ASSIGNED TASK.
Please set down exactly the lines of the listing below from the line containing "(40 <= 44 -> isr" through the line containing "pic_acknowledge 44 = [Outb PIC1_COMMAND", both lines included, leaving out all other lines.

INPUT DATA.

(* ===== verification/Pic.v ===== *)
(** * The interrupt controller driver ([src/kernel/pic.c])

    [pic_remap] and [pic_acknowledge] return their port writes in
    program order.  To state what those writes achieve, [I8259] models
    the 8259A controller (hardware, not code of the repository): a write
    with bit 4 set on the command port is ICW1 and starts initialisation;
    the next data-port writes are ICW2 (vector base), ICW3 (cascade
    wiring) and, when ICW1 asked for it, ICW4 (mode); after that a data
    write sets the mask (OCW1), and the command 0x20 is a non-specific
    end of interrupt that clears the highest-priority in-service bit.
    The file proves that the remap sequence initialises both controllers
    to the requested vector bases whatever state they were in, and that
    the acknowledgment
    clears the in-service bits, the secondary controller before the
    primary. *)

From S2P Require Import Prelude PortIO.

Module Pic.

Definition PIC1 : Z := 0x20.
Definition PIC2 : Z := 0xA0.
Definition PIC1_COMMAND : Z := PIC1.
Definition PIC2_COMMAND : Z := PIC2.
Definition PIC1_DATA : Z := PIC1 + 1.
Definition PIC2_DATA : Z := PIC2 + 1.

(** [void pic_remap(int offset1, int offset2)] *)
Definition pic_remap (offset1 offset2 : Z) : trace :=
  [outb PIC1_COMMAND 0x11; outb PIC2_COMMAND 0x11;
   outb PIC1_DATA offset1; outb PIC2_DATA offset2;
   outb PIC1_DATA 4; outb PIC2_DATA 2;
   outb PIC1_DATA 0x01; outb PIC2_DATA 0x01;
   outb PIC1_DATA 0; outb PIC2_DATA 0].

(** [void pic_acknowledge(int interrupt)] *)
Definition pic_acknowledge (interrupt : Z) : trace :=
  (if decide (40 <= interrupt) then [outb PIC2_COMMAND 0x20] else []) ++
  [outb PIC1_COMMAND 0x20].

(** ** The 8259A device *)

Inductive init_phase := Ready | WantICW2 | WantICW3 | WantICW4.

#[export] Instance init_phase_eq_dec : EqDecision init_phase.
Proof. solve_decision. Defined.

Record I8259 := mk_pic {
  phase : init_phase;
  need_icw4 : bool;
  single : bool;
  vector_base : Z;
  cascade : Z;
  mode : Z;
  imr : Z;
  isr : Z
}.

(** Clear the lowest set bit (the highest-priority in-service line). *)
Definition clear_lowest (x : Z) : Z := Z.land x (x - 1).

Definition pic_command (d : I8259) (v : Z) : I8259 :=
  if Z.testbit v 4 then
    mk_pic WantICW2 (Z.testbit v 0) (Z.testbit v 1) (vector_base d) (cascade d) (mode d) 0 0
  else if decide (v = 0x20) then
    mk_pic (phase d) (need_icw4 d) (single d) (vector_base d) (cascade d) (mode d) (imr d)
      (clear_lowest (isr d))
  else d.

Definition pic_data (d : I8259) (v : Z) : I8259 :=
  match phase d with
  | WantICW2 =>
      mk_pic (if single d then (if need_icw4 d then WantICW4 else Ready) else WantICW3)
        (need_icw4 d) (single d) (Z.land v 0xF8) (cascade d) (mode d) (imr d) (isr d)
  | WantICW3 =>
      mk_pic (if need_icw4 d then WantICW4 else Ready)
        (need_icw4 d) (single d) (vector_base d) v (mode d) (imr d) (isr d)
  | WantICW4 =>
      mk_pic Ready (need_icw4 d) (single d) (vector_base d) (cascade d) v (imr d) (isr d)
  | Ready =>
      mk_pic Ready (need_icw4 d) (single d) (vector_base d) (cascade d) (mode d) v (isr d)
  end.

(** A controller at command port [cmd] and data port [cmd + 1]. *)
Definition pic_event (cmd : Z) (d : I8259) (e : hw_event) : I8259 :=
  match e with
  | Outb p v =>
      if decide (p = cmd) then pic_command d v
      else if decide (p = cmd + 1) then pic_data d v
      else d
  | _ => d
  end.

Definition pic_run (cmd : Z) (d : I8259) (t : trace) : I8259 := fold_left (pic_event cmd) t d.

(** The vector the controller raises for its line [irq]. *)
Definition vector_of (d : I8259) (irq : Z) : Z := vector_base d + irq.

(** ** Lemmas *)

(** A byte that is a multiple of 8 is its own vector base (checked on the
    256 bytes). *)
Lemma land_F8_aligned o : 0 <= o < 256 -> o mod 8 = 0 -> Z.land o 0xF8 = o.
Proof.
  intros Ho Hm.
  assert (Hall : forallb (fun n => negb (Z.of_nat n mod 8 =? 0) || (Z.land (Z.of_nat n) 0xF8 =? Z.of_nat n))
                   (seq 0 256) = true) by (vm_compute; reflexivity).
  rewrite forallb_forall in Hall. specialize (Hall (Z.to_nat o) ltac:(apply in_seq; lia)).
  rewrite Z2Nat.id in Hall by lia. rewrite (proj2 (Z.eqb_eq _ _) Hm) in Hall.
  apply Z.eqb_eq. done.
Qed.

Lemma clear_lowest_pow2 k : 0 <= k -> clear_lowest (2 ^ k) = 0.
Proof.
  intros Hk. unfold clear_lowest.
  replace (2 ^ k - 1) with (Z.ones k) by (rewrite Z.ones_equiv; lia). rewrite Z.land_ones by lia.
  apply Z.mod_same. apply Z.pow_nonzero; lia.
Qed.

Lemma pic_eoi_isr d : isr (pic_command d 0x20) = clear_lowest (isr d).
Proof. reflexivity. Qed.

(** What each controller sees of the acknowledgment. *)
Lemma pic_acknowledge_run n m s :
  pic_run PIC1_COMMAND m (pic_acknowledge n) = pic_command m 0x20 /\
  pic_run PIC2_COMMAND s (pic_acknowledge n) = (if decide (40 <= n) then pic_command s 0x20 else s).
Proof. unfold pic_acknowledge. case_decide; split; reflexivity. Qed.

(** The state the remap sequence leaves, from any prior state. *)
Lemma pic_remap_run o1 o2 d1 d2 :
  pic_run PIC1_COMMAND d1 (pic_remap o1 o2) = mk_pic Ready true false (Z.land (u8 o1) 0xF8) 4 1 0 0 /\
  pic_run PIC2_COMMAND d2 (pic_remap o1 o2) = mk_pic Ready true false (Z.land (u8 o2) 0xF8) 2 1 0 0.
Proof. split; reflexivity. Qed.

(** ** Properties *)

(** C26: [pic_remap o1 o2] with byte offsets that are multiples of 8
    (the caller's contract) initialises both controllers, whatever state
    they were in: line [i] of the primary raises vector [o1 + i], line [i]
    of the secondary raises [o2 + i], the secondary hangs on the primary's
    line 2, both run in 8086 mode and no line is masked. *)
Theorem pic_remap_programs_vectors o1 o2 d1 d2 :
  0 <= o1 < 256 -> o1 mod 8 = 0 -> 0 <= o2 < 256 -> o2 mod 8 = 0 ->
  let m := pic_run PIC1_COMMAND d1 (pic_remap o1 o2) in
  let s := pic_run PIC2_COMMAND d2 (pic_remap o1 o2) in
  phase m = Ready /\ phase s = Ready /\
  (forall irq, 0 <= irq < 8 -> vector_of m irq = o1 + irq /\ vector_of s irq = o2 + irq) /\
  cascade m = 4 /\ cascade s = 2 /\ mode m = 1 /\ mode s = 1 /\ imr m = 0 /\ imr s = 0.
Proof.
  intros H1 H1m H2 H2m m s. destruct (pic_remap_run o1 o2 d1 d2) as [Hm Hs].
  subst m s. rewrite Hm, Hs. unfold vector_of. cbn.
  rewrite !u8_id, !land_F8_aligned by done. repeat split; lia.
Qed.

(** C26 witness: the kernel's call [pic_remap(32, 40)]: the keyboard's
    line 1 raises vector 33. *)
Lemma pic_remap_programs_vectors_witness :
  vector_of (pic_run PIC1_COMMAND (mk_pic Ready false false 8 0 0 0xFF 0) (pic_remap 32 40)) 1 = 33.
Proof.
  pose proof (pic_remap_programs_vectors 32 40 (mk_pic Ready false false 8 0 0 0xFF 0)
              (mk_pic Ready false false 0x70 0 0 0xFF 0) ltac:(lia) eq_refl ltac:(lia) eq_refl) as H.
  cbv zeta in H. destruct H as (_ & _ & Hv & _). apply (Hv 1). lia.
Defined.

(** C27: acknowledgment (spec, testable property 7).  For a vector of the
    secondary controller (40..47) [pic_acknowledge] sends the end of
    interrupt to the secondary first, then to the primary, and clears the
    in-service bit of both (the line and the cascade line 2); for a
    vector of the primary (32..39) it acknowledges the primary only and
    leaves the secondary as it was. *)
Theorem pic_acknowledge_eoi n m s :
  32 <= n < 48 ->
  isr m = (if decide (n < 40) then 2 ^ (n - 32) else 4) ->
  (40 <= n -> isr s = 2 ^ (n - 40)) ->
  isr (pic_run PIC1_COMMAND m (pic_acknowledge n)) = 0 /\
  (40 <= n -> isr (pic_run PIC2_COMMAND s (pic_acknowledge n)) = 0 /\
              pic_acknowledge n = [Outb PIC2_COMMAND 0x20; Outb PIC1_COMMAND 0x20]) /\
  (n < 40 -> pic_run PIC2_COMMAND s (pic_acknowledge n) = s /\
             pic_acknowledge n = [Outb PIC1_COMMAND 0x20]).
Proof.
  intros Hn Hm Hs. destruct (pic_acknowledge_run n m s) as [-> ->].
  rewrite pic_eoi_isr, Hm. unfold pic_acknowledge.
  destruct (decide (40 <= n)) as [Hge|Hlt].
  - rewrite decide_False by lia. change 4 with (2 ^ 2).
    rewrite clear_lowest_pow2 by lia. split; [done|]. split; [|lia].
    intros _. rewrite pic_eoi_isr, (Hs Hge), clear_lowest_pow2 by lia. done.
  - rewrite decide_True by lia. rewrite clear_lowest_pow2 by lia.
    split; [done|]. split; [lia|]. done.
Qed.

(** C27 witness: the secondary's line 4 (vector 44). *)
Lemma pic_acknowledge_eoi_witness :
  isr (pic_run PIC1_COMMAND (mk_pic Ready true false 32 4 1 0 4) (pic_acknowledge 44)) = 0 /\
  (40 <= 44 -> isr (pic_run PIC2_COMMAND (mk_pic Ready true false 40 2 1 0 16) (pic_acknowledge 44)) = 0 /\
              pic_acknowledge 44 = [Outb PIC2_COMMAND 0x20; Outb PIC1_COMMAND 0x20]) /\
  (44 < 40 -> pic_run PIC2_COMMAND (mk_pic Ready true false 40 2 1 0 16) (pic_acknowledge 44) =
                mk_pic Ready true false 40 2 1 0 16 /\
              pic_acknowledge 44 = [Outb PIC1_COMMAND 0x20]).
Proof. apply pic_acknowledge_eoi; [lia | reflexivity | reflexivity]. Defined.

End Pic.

* * *

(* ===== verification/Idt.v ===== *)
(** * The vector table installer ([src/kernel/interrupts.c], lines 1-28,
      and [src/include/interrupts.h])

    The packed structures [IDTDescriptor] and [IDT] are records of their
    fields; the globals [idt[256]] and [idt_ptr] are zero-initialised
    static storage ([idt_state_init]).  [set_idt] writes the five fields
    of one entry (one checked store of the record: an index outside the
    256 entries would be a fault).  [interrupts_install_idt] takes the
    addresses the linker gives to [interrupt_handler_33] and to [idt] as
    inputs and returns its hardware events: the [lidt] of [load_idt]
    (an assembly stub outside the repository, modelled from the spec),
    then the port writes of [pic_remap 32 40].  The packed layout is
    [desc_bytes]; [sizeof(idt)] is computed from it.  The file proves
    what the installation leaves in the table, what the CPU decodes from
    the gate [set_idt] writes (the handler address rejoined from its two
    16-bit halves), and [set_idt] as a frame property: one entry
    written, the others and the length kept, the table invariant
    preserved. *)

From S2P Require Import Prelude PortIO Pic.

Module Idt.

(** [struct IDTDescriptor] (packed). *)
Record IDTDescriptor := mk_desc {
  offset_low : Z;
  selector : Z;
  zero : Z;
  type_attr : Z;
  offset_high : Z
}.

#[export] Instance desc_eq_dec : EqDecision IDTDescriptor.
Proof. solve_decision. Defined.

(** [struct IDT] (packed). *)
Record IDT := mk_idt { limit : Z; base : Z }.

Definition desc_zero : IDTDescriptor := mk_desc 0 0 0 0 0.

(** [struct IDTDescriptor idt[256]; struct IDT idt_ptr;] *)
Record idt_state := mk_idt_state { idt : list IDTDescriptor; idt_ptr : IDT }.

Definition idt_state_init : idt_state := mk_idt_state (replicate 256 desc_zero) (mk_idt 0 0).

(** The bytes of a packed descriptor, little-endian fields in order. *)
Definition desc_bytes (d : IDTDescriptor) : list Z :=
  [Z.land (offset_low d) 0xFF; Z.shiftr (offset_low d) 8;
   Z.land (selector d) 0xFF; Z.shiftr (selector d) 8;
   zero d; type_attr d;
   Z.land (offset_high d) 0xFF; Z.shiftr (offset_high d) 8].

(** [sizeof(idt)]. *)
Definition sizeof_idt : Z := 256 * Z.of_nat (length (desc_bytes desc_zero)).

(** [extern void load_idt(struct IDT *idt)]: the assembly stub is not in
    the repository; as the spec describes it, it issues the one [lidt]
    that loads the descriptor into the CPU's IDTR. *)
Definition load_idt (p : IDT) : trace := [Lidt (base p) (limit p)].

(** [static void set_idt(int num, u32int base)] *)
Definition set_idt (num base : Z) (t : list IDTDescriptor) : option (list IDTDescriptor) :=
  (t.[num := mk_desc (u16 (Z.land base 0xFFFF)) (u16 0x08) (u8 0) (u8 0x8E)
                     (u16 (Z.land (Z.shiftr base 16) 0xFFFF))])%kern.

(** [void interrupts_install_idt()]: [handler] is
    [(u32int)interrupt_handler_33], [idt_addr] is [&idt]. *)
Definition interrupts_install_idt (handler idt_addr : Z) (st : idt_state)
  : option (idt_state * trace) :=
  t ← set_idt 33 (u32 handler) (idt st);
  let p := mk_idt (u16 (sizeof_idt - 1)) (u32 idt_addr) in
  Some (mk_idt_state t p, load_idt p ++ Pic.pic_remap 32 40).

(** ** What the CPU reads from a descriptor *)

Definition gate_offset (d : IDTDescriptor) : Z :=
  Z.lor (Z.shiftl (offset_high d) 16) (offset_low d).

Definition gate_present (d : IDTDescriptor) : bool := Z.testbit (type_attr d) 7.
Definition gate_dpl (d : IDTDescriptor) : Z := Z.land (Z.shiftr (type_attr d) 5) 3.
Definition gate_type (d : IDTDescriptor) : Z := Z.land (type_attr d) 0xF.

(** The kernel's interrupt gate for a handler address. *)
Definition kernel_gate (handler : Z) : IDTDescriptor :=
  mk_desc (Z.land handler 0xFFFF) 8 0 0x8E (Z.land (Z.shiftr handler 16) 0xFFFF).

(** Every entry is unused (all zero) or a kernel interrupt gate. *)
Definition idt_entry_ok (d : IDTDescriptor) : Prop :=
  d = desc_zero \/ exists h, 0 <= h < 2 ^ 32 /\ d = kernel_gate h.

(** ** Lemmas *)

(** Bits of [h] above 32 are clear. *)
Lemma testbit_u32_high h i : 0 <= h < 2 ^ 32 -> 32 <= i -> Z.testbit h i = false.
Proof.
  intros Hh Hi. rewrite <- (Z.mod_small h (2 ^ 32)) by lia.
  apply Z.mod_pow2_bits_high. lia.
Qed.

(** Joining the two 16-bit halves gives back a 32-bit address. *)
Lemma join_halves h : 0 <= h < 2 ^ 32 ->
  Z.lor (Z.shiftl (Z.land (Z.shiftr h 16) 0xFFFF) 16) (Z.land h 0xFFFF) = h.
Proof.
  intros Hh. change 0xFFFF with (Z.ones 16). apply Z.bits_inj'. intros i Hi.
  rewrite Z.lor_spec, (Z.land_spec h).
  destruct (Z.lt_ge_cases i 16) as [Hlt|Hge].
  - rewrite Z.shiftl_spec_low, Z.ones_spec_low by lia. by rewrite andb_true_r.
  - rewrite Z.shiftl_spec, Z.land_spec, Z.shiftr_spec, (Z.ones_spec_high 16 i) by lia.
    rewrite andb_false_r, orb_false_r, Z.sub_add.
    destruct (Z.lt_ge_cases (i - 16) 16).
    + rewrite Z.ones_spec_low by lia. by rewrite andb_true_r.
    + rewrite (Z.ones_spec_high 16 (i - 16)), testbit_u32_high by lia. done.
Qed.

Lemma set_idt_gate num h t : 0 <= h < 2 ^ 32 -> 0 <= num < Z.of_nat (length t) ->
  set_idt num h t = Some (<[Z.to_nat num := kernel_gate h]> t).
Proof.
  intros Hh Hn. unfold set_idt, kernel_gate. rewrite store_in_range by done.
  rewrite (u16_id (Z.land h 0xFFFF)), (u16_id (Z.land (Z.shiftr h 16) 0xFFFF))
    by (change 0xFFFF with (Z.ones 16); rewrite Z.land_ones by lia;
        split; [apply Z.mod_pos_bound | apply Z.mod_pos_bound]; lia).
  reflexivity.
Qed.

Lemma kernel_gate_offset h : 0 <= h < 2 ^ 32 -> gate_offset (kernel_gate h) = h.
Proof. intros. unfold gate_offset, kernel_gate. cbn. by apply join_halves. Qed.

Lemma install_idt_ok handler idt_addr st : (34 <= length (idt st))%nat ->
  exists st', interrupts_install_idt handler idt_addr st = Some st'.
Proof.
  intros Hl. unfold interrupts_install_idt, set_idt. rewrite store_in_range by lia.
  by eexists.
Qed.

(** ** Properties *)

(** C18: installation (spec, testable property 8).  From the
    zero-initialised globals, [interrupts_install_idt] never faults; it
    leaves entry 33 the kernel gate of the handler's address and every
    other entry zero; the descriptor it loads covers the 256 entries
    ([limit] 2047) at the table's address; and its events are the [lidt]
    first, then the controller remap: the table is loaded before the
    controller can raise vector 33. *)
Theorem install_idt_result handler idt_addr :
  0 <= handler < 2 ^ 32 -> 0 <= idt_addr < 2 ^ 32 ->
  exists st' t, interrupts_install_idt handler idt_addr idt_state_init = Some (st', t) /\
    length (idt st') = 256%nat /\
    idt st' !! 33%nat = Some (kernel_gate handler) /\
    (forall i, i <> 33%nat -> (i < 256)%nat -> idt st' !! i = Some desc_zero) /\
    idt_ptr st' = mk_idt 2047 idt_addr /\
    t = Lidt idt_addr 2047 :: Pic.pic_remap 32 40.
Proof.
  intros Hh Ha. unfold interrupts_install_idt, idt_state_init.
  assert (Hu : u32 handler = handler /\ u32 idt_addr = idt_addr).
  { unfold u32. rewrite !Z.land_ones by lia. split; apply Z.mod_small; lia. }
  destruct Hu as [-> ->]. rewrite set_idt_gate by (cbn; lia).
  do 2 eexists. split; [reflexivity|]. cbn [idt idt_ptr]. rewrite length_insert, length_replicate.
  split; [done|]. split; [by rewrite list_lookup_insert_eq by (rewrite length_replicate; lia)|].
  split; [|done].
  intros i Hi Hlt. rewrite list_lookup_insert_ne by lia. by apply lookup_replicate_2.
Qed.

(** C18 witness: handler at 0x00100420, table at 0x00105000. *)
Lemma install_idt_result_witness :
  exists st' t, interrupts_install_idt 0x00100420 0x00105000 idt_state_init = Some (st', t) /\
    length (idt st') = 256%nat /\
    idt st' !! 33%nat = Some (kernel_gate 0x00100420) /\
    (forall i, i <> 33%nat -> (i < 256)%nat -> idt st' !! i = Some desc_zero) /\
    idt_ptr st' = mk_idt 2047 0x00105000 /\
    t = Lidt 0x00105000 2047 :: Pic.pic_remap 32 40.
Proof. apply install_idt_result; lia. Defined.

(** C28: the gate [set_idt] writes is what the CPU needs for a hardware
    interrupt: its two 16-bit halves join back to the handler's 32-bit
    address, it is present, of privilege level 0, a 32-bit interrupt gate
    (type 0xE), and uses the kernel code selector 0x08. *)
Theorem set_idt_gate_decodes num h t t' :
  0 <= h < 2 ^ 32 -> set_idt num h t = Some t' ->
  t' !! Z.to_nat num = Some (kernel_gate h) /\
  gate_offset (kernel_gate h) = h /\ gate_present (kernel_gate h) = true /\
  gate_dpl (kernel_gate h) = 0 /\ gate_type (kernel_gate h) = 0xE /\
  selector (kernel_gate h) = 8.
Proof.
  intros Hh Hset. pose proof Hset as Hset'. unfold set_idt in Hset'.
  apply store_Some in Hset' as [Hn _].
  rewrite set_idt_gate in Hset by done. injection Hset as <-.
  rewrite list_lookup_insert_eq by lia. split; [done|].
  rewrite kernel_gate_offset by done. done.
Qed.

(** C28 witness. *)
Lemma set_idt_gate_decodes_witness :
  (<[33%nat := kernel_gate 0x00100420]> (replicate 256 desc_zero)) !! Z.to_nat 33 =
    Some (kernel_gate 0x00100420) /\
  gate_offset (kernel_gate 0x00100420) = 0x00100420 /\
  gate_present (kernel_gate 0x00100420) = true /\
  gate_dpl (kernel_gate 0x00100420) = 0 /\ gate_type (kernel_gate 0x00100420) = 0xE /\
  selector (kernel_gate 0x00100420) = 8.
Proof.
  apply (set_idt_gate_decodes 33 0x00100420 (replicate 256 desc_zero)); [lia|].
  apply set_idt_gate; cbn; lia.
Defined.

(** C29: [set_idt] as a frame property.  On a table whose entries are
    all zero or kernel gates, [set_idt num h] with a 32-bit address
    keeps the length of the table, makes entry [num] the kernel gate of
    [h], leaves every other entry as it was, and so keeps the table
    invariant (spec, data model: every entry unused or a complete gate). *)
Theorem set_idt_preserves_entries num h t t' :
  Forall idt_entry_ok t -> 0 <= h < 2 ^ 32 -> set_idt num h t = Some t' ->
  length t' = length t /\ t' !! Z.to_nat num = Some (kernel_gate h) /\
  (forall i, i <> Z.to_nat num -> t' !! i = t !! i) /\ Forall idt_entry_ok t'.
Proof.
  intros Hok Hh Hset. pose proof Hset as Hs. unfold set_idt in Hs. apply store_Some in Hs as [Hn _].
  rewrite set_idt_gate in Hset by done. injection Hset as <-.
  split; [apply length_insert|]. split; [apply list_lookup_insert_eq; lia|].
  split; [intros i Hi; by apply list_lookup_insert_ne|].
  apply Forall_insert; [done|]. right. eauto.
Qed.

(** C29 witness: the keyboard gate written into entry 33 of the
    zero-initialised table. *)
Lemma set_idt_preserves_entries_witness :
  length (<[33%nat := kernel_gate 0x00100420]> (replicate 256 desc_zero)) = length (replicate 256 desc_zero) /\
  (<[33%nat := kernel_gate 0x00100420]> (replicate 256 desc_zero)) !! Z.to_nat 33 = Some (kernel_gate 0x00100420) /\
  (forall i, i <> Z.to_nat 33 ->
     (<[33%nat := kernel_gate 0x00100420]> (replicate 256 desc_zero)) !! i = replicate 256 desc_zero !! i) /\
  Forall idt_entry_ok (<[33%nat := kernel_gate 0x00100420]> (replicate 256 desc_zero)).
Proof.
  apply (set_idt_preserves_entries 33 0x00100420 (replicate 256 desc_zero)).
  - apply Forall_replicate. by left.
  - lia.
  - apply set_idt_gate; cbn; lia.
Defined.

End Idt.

RESULT.
  (40 <= 44 -> isr (pic_run PIC2_COMMAND (mk_pic Ready true false 40 2 1 0 16) (pic_acknowledge 44)) = 0 /\
              pic_acknowledge 44 = [Outb PIC2_COMMAND 0x20; Outb PIC1_COMMAND 0x20]) /\
  (44 < 40 -> pic_run PIC2_COMMAND (mk_pic Ready true false 40 2 1 0 16) (pic_acknowledge 44) =
                mk_pic Ready true false 40 2 1 0 16 /\
              pic_acknowledge 44 = [Outb PIC1_COMMAND 0x20]).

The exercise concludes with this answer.